** Data to process follows **

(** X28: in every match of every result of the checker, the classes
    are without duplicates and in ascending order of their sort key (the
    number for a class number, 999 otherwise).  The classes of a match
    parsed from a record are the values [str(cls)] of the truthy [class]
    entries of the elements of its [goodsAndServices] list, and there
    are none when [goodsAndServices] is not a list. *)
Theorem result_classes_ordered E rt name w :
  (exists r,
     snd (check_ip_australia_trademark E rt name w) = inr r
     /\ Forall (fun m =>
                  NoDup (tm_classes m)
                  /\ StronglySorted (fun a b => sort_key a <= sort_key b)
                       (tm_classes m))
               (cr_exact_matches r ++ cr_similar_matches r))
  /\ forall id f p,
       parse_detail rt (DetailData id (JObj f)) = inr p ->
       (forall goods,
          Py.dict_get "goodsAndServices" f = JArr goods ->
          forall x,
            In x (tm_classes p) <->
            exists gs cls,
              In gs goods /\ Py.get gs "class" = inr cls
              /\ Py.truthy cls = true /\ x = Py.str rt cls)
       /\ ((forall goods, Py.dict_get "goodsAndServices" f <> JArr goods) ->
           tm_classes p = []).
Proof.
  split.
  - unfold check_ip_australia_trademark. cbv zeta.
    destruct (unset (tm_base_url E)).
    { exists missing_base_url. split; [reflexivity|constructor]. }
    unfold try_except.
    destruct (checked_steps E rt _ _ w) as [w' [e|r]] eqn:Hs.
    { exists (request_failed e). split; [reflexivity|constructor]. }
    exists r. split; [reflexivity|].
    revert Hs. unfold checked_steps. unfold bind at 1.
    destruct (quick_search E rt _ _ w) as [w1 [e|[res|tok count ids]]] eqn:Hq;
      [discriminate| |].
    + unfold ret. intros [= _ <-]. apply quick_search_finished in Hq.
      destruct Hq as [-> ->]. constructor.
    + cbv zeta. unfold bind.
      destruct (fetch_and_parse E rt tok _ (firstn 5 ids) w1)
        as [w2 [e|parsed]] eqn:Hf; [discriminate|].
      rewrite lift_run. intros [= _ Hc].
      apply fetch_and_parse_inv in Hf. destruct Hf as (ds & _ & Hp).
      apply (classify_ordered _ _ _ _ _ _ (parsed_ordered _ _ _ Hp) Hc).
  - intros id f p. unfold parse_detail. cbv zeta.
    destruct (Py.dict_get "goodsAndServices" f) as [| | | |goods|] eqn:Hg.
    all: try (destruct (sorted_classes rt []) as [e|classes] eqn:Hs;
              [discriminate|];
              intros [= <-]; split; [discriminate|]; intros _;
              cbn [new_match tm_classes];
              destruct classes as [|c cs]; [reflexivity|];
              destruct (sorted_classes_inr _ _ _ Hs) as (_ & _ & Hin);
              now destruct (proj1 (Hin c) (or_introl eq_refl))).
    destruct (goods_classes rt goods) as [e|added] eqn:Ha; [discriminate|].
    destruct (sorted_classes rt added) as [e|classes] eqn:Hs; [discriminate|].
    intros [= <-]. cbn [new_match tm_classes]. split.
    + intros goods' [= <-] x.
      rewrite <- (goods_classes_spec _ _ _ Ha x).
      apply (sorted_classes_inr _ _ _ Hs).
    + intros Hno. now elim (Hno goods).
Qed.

** End of Data to process **

_Your task:_ Retype only the lines above between the line with "are without duplicates" and the line with "NoDup (tm_classes m)", counting those two lines as well, and keep every character as it is.

_Completed task:_
    are without duplicates and in ascending order of their sort key (the
    number for a class number, 999 otherwise).  The classes of a match
    parsed from a record are the values [str(cls)] of the truthy [class]
    entries of the elements of its [goodsAndServices] list, and there
    are none when [goodsAndServices] is not a list. *)
Theorem result_classes_ordered E rt name w :
  (exists r,
     snd (check_ip_australia_trademark E rt name w) = inr r
     /\ Forall (fun m =>
                  NoDup (tm_classes m)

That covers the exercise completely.